Li recentemente o livro do Professor Carlos A. Lungarzo - doutor e pós-doutor, professor em universidades brasileiras e de fora do Brasil, militante defensor dos Direitos Humanos e estudioso da história política recente da Itália - cujo título da obra já revela a sua importância para o contexto político nacional: “Os cenários ocultos do Caso Battisti” (Ed. Geração, 2012, 367 pgs.). Um livro brilhante e transparente, que desvenda um cenário até então opaco, aqui no nosso Brasil..
O “Caso Battisti”, como se sabe, gerou uma polêmica extraordinária no país. Testou não só a capacidade combativa - no plano ideológico e político de uma boa parte da esquerda brasileira e dos democratas do país - mas também testou a qualidade jurídica e política da nossa Suprema Corte, no atual período, pois nossa Corte já havia julgado caso semelhante, concedendo o refúgio a militantes envolvidos com a luta armada nos “anos de chumbo” na Itália.
Não se tratava, no “Caso Battisti” - em nenhuma hipótese - de opor pessoas ou grupos políticos que defendessem, ou que fossem contra a luta armada, naquele período amargo da história italiana. Ou mesmo não se tratava de opor os que aceitavam ou aceitam métodos de luta revolucionária, aos que não os aceitam, em períodos de vigência de um Estado de Direito Formal. Tratava-se, na verdade, do exame de duas questões bem claras, num caso concreto: Battisti cometeu os seus presumidos delitos a partir de ações subversivas, com convicção ideológica e política, contra o Estado? Teria possibilidade de não ter um tratamento justo, se extraditado?
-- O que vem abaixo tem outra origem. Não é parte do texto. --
(** Every exception is caught and logged: the method never raises. *)
Definition pause_container (container_id : string) : M unit :=
  c <- gets (λ w, containers w !! container_id);;
  match c with
  | Some c =>
      if decide (Docker.status c = Docker.running)
      then modify (set_containers (<[container_id := Docker.with_status Docker.paused c]>));;
           logger (Paused_container container_id)
      else logger (Failed_to_pause_container container_id)
  | None => logger (Failed_to_pause_container container_id)
  end.

(** Stop and remove; every exception is caught and logged. *)
Definition stop_container (container_id : string) : M unit :=
  c <- gets (λ w, containers w !! container_id);;
  match c with
  | Some _ =>
      modify (set_containers (delete container_id));;
      logger (Stopped_and_removed_container container_id)
  | None => logger (Failed_to_stop_container container_id)
  end.

(** Remove a volume; every exception is caught and logged. *)
Definition cleanup_volume (volume_name : string) : M unit :=
  present <- gets (λ w, bool_decide (volume_name ∈ volumes w));;
  if present
  then modify (set_volumes (λ v, v ∖ {[volume_name]}));;
       logger (Removed_volume volume_name)
  else logger (Failed_to_remove_volume volume_name).

(** ** sentinel/monitor.py *)

Definition get_system_stats (h : HostSample) : M SystemStats :=
  match h with
  | Measured cpu ram => ret (mkSystemStats cpu ram)
  | PsutilError msg =>
      logger (Failed_to_get_system_stats msg);;
      (* Return safe defaults *)
      ret (mkSystemStats 0%Q 0%Q)
  end.

Definition _trigger_yellow_alert (stats : SystemStats) : M unit :=
  logger YELLOW_ALERT.

(** [client.containers.list(filters={"name": "icarus_"})]: the running
    containers whose name has the given part. *)
Definition containers_list (name_part : string) : M (list (string * Docker.Container)) :=
  gets (λ w, filter (λ p, Docker.status p.2 = Docker.running
                          ∧ Py.contains name_part (Docker.name p.2) = true)
                    (map_to_list (containers w))).

Fixpoint pause_listed (l : list (string * Docker.Container)) (paused_containers : list string)
    : M (list string) :=
  match l with
  | [] => ret paused_containers
  | (container_id, container) :: rest =>
      if decide (Docker.status container = Docker.running)
      then pause_container container_id;;
           pause_listed rest (paused_containers ++ [container_id])
      else pause_listed rest paused_containers
  end.

Definition _trigger_red_alert (self : SystemMonitor) (stats : SystemStats) : M SystemMonitor :=
  logger RED_ALERT;;
  if docker_manager self
  then l <- containers_list "icarus_";;
       p <- pause_listed l (paused_containers self);;
       ret (with_paused_containers p self)
  else ret self.

Definition resume_one (container_id : string) : M unit :=
  c <- gets (λ w, containers w !! container_id);;
  match c with
  | Some c =>
      if decide (Docker.status c = Docker.paused)
      then modify (set_containers (<[container_id := Docker.with_status Docker.running c]>));;
           logger (Resumed_container container_id)
      else ret tt
  | None => logger (Failed_to_resume_container container_id)
  end.

Fixpoint resume_all (l : list string) : M unit :=
  match l with
  | [] => ret tt
  | container_id :: rest => resume_one container_id;; resume_all rest
  end.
Sempre defendi, a partir de um estudo acurado do processo, com minha equipe no Ministério da Justiça (nesta matéria sob a coordenação de dois brilhantes secretários do MJ, o Secretário Executivo Luiz Paulo Barreto e o Secretário de Assuntos Legislativos, Pedro Abramovay), que qualquer Juiz que examinasse o processo - sem cegueiras ideológicas - veria que Cesare Battisti tinha sido condenado sem provas. O seu processo, na Itália, é um escândalo de erros formais e materiais, que só podem ser explicados pela crise de Estado, vivida pela Itália, naquela oportunidade.
A condenação sem provas, devidamente contextualizada, foi feita num ambiente de ações paramilitares de extrema direita e de extrema esquerda, no qual as ações terroristas de direita tinham um tratamento diverso, tanto por parte da Polícia, como por parte de um setor importante da Magistratura: fortes resíduos fascistas ainda estavam encravados no Estado italiano, sob o patrocínio da OTAN, no âmbito da Guerra Fria. Um quadro histórico, portanto, capaz de transformar a política em ações armadas. O livro do professor Lungarzo mostra, claramente, que esta era situação daqueles duros anos da história italiana.
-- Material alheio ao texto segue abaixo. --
(** X12: nothing ties a timer response to the timer that is current.  Two
    [playback_status] events send two [get_timer] requests; when the
    answers come back in the opposite order each is applied as it
    arrives, so the details of the first timer are written last, over
    those of the second. *)
Theorem stale_timer_response_applied new_URL inst cfg url w0 acts pa pb ra rb :
  config inst = Some cfg → new_URL (apiUrl cfg) = Some url →
  let h := length (handles w0) in
  Forall (on_socket h) acts →
  object_coercible pa = true → object_coercible pb = true →
  well_formed_response ra = true → well_formed_response rb = true →
  let w := exec new_URL (CallStart (Some inst) :: acts) w0 in
  let w2 := exec new_URL [Transport h (SigEvent playback_status pa);
                          Transport h (SigEvent playback_status pb)] w in
  let p := next_promise w in
  let w4 := exec new_URL [Settle (S p) (Fulfilled rb); Settle p (Fulfilled ra)] w2 in
  since w w2
  = [ELog (iid inst) "debug" "Event: playback_status";
     EUpdatePlaybackState (playback_partial pa);
     ESend (iid inst) get_timer {[ "timer_id" := get_prop pa F_timer_id ]} p;
     ELog (iid inst) "debug" "Event: playback_status";
     EUpdatePlaybackState (playback_partial pb);
     ESend (iid inst) get_timer {[ "timer_id" := get_prop pb F_timer_id ]} (S p)]
  ∧ since w2 w4
    = [EUpdateTimerState (timer_partial (get_prop rb F_data));
       EUpdateTimerState (timer_partial (get_prop ra F_data))].
Proof.
  intros Hc Hu h Hacts Hpa Hpb [Ha1 Ha2]%andb_true_iff [Hb1 Hb2]%andb_true_iff w w2 p w4.
  pose proof (run_listening new_URL inst cfg url w0 acts Hc Hu Hacts) as Hl. fold h w in Hl.
  destruct (deliver_listening h inst (SigEvent playback_status pa) w Hl)
    as (wa & Hda & _ & Hpa' & Hna & Hta).
  cbn [handler] in Hda. rewrite on_playback_status_run in Hda by done.
  assert (listening h inst (deliver h (SigEvent playback_status pa) w).2) as Hl1.
  { apply (perform_on_socket new_URL h inst (Transport h (SigEvent playback_status pa)) w);
      done. }
  destruct (deliver_listening h inst (SigEvent playback_status pb) _ Hl1)
    as (wb & Hdb & _ & Hpb' & Hnb & Htb).
  cbn [handler] in Hdb. rewrite on_playback_status_run in Hdb by done.
  rewrite Hda in Hpb', Hnb, Htb. cbn [snd pending next_promise trace] in Hpb', Hnb, Htb.
  assert (w2 = (deliver h (SigEvent playback_status pb)
                  (deliver h (SigEvent playback_status pa) w).2).2) as Hw2 by done.
  rewrite Hdb in Hw2. cbn [snd] in Hw2. rewrite Hpb', Hnb, Htb, Hna, Hta, Hpa' in Hw2.
  fold p in Hw2.
  split.
  - apply since_app. rewrite Hw2. cbn [trace]. by rewrite <- app_assoc.
  - unfold w4. cbn [exec foldl perform].
    rewrite (settle_timer_fulfilled (S p) rb w2 inst); [|rewrite Hw2; cbn [pending]|done..].
    2:{ apply lookup_insert_eq. }
    cbn [snd].
    rewrite (settle_timer_fulfilled p ra _ inst); [|cbn [pending]; rewrite Hw2; cbn [pending]|done..].
    2:{ rewrite lookup_delete_ne by lia. rewrite lookup_insert_ne by lia.
        apply lookup_insert_eq. }
    cbn [snd trace]. apply since_app. by rewrite <- app_assoc.
Qed.

(** X13: a field that a [room] event does not carry is not left out of
    the update: the key is there with the value [undefined].  An event
    without [focus_message] hands [updateRoomState] an object whose
    [roomFocus] is [undefined], one without [blackout] an object whose
    [roomBlackout] is [undefined]. *)
Theorem room_event_missing_field new_URL inst cfg url w0 acts props :
  config inst = Some cfg → new_URL (apiUrl cfg) = Some url →
  let h := length (handles w0) in
  Forall (on_socket h) acts →
  let w := exec new_URL (CallStart (Some inst) :: acts) w0 in
  let r := deliver h (SigEvent room (JObj props)) w in
  ∃ partial,
    room_updates (since w r.2) = [partial]
    ∧ (props !! "focus_message" = None → partial !! "roomFocus" = Some JUndefined)
    ∧ (props !! "blackout" = None → partial !! "roomBlackout" = Some JUndefined)
    ∧ (∀ v, props !! "focus_message" = Some v → partial !! "roomFocus" = Some v)
    ∧ (∀ v, props !! "blackout" = Some v → partial !! "roomBlackout" = Some v).
Proof.
  intros Hc Hu h Hacts w r.
  destruct (deliver_listening h inst (SigEvent room (JObj props)) w)
    as (w' & Hd & _ & _ & _ & Ht); [by eapply run_listening|].
  fold r in Hd. cbn [handler] in Hd. unfold on_room, destructure in Hd.
  cbn [object_coercible] in Hd. revert Hd. run_m. norm_trace. intros Hd.
  eexists. split.
  - rewrite Hd. cbn [snd]. rewrite Ht, since_record. reflexivity.
  - cbn [get_prop field_name]. split_and!.
    + intros ->. by simplify_map_eq.
    + intros ->. by simplify_map_eq.
    + intros v ->. by simplify_map_eq.
    + intros v ->. by simplify_map_eq.
Qed.

(** ** Invariants of every run *)

Lemma perform_cases new_URL a w :
  consistent w →
  (perform new_URL a w).2 = w
  ∨ (perform new_URL a w).2 = stopped w
  ∨ (∃ inst cfg url, (perform new_URL a w).2 = started inst cfg url w)
  ∨ (∃ h hd inst s, handles w !! h = Some hd
                    ∧ (perform new_URL a w).2 = (handler inst s (heard h s hd w)).2)
  ∨ (∃ p o, (perform new_URL a w).2 = (settle p o w).2).
Proof.
  intros (_ & _ & I3 & _). destruct a as [instance| |h s|p o]; cbn [perform].
  - destruct (socketStart_cases new_URL instance w)
      as [->|(inst & cfg & url & _ & _ & _ & ->)]; [by left|].
    right. right. left. by exists inst, cfg, url.
  - right. left. by rewrite socketStop_run.
  - destruct (handles w !! h) as [hd|] eqn:Hh; [|left; unfold deliver; by rewrite Hh].
    destruct (h_live hd) eqn:Hl; [|left; unfold deliver; by rewrite Hh, Hl].
    destruct (I3 _ _ Hh) as [inst Hls].
    right. right. right. left. exists h, hd, inst, s. split; [done|].
    by rewrite (deliver_live _ inst _ _ hd).
  - right. right. right. right. by exists p, o.
Qed.

(** Induction over the worlds a run from the initial state can reach. *)
Lemma exec_reachable (P : World → Prop) new_URL :
  P init_world →
  (∀ a w, consistent w → P w → P (perform new_URL a w).2) →
  ∀ actions, P (exec new_URL actions init_world).
Proof.
  intros Hinit Hstep actions.
  assert (∀ w, consistent w → P w → P (exec new_URL actions w)) as Hgen.
  { induction actions as [|a actions IH]; intros w Hc Hw; [done|].
    cbn [exec foldl]. apply IH; [by apply consistent_perform | by apply Hstep]. }
  apply Hgen; [apply consistent_init | done].
Qed.

Ltac solve_orderly H :=
  first
    [ exact H
    | let Ht := fresh "Ht" in
      let Hp := fresh "Hp" in
      destruct H as [Ht Hp]; split; cbn [trace pending];
      [ rewrite ?forallb_app, ?Ht; reflexivity
      | repeat (apply map_Forall_insert_2; [reflexivity|]);
        first [ exact Hp | by apply map_Forall_delete ] ] ].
Mas, vejamos também o que fica claro sobre as duas “perguntas-chave”, do processo.
Primeiro, o Ministro Francesco Cossiga, um dos grandes “capos” políticos da democracia-cristã nos “anos de chumbo”, reconheceu por escrito (sua manifestação está transcrita no meu despacho de admissão do refúgio) que Battisti era um “criminoso” político (pg. 111 do livro). Segundo: estava provado também - pela farta documentação existente no processo - que embora vigente o Estado de Direito Formal, na Itália daqueles anos, o que funcionava no cotidiano das políticas de segurança do Estado (no que refere à repressão não somente a atos antiterroristas, mas também à repressão aos grupos dissidentes esquerdistas) foi a “exceção”; ou seja: a tortura, assassinatos pela máfias fascistas, encobertas por parte do aparato de Estado (muitas impunes até hoje), seguidas de um controle midiático para incriminar, sempre, a esquerda armada, inclusive pelas ações terroristas provenientes das articulações da OTAN com parte dos serviços secretos italianos.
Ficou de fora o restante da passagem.